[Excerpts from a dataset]
-*-
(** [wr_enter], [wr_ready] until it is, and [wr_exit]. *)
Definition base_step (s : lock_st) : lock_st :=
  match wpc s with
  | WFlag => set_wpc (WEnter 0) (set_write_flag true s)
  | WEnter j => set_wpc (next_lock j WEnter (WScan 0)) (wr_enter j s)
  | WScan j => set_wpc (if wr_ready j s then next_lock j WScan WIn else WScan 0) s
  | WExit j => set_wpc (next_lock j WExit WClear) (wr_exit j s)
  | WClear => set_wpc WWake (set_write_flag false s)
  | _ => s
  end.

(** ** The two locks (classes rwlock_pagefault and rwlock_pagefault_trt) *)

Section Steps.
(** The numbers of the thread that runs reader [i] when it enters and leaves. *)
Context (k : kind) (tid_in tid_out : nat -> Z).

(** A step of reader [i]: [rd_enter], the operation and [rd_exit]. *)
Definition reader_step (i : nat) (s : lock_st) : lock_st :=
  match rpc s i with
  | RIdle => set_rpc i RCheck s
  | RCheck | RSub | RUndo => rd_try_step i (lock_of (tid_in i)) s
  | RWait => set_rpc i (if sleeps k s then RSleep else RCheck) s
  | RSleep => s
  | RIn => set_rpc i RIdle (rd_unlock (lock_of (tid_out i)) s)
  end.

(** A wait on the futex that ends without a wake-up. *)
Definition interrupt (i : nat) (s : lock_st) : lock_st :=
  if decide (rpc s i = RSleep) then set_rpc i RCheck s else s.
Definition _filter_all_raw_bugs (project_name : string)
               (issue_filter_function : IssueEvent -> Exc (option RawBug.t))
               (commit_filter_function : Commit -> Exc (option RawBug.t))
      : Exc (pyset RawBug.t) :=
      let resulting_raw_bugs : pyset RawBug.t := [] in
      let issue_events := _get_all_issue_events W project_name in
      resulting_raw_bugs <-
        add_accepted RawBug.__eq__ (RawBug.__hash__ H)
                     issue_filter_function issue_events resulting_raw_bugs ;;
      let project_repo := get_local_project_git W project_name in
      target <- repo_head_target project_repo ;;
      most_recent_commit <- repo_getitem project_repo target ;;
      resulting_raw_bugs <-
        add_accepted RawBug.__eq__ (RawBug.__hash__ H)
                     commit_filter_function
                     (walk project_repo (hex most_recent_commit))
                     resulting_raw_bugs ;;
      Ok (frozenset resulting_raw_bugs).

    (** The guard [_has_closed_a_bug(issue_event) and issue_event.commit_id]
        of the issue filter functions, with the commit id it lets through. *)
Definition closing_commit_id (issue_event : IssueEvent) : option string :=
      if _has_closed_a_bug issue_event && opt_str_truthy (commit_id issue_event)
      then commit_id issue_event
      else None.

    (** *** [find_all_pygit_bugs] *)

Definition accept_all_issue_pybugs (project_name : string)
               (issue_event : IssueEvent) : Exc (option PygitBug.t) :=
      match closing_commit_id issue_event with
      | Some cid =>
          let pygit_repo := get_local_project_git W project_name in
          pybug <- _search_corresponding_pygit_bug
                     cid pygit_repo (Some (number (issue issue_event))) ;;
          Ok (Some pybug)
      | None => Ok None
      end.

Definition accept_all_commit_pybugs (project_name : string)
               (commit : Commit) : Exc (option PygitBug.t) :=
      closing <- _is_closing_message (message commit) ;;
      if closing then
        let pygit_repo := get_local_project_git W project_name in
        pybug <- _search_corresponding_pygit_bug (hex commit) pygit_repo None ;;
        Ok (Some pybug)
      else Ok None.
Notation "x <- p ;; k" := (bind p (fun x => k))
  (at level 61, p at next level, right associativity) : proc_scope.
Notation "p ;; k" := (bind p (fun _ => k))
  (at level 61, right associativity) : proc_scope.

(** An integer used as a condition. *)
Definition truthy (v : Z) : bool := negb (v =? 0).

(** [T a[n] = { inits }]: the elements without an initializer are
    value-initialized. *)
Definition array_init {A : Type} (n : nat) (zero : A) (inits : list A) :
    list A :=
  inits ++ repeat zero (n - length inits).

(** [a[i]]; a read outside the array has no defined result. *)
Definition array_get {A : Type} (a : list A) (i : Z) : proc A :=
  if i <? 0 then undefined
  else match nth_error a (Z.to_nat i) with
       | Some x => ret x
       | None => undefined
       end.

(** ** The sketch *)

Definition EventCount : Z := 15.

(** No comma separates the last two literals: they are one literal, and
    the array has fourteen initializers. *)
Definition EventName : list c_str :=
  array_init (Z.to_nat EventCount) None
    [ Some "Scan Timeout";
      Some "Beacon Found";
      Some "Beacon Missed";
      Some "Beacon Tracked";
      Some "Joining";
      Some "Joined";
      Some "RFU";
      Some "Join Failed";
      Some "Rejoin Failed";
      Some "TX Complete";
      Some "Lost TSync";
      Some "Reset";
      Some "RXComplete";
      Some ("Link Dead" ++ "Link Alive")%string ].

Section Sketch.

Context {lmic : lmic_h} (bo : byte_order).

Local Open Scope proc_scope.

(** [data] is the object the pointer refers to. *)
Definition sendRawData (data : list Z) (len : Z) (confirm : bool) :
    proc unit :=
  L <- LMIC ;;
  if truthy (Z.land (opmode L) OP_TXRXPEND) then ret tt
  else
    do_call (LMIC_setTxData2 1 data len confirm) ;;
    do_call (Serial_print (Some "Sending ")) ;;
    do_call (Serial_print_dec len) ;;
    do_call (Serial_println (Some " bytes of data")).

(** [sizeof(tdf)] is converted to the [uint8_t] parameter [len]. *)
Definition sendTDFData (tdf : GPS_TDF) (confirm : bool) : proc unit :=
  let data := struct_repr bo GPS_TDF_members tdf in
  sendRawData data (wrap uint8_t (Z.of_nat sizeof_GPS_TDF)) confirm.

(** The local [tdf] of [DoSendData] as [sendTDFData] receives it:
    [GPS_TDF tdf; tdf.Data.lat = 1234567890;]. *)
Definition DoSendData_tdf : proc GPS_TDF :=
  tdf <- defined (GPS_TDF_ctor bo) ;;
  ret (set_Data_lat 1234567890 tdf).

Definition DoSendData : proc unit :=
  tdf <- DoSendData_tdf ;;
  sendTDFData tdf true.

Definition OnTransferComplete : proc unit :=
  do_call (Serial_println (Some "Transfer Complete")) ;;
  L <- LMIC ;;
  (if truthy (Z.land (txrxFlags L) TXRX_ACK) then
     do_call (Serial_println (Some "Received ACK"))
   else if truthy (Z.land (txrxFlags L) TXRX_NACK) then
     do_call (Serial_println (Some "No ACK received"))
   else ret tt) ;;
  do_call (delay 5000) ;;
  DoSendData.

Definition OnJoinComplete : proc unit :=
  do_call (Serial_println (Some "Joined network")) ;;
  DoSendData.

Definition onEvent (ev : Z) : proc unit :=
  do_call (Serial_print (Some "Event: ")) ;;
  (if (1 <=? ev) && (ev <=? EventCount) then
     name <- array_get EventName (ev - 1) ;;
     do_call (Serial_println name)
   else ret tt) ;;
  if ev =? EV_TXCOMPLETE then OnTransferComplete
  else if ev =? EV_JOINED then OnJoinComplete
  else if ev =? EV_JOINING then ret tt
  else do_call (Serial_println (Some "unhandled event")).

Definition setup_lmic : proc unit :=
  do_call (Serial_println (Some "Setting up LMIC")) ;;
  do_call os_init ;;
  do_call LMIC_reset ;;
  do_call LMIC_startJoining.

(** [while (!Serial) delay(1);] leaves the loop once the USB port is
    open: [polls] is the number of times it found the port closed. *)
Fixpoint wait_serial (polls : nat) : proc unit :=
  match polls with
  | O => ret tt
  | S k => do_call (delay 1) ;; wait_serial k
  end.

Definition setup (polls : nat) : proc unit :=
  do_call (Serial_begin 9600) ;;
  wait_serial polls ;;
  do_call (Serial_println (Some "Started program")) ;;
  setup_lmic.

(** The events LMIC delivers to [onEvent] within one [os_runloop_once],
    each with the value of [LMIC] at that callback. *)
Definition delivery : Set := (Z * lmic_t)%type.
-*-
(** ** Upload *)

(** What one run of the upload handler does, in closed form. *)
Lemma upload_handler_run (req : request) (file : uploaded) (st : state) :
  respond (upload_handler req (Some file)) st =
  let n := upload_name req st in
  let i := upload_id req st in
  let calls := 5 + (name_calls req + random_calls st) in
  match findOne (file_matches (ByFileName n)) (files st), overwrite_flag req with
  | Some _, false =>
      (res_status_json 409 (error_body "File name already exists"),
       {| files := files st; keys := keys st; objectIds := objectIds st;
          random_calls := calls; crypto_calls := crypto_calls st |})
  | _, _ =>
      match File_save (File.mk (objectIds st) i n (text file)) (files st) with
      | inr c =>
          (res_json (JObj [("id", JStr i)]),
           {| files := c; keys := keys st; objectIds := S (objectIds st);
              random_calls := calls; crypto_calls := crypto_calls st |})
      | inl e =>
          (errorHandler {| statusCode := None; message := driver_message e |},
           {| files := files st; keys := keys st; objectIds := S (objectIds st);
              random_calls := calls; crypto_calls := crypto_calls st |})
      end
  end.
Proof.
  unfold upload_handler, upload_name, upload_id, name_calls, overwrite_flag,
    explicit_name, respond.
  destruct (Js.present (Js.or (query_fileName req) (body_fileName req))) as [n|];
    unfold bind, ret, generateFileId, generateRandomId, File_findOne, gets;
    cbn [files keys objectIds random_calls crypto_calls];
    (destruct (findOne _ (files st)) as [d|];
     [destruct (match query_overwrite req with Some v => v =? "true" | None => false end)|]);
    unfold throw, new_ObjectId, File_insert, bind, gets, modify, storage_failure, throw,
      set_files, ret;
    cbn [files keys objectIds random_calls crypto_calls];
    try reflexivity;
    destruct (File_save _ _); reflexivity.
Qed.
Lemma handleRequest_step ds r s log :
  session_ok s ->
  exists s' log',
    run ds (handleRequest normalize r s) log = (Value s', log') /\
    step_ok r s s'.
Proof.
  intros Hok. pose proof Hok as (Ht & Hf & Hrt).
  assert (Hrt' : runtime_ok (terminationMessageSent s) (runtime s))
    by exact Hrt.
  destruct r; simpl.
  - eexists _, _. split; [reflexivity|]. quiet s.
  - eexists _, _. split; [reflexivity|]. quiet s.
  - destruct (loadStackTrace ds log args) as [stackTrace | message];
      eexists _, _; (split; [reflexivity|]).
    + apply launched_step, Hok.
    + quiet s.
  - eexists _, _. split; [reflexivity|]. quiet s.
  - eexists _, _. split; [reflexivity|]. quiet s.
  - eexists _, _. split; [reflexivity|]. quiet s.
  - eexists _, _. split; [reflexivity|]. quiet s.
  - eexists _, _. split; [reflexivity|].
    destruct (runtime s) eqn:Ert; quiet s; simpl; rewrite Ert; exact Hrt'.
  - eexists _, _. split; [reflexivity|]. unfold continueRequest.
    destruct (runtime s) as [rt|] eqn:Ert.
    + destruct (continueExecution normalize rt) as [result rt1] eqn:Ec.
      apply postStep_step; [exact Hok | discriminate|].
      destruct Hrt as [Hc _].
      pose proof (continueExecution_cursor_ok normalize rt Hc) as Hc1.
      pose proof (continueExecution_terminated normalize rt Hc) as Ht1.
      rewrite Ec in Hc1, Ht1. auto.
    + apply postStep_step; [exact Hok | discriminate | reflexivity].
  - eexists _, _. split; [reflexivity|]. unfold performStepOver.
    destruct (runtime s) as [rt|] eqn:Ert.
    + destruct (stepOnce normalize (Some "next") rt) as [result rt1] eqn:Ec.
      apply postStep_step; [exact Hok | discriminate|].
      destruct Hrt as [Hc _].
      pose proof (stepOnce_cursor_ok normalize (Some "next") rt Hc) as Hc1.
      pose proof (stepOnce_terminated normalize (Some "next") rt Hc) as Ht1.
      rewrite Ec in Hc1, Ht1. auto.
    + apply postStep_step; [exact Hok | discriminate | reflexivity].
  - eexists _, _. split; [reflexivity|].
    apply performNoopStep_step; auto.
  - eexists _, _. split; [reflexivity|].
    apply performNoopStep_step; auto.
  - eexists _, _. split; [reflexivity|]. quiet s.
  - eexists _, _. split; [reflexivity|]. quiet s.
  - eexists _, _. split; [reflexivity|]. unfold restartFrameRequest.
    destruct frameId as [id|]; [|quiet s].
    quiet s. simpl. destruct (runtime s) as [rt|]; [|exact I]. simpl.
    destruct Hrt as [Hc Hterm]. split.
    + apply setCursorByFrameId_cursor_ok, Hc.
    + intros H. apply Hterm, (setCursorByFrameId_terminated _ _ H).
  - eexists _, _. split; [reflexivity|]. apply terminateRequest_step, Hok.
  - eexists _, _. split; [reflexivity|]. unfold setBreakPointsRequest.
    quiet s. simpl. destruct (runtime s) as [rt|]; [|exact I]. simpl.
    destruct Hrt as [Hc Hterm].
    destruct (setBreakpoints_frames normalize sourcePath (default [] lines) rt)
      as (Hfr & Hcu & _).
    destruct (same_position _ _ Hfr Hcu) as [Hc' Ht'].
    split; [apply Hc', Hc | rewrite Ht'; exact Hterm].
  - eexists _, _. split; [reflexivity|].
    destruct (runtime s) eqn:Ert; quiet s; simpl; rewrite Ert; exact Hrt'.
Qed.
-*-
Would you copy, unchanged, the stretch of the records above that begins at the line containing "Definition EventName : list" and ends at the line containing "do_call (Serial_print_dec len) ;;", and only that?

Definition EventName : list c_str :=
  array_init (Z.to_nat EventCount) None
    [ Some "Scan Timeout";
      Some "Beacon Found";
      Some "Beacon Missed";
      Some "Beacon Tracked";
      Some "Joining";
      Some "Joined";
      Some "RFU";
      Some "Join Failed";
      Some "Rejoin Failed";
      Some "TX Complete";
      Some "Lost TSync";
      Some "Reset";
      Some "RXComplete";
      Some ("Link Dead" ++ "Link Alive")%string ].

Section Sketch.

Context {lmic : lmic_h} (bo : byte_order).

Local Open Scope proc_scope.

(** [data] is the object the pointer refers to. *)
Definition sendRawData (data : list Z) (len : Z) (confirm : bool) :
    proc unit :=
  L <- LMIC ;;
  if truthy (Z.land (opmode L) OP_TXRXPEND) then ret tt
  else
    do_call (LMIC_setTxData2 1 data len confirm) ;;
    do_call (Serial_print (Some "Sending ")) ;;
    do_call (Serial_print_dec len) ;;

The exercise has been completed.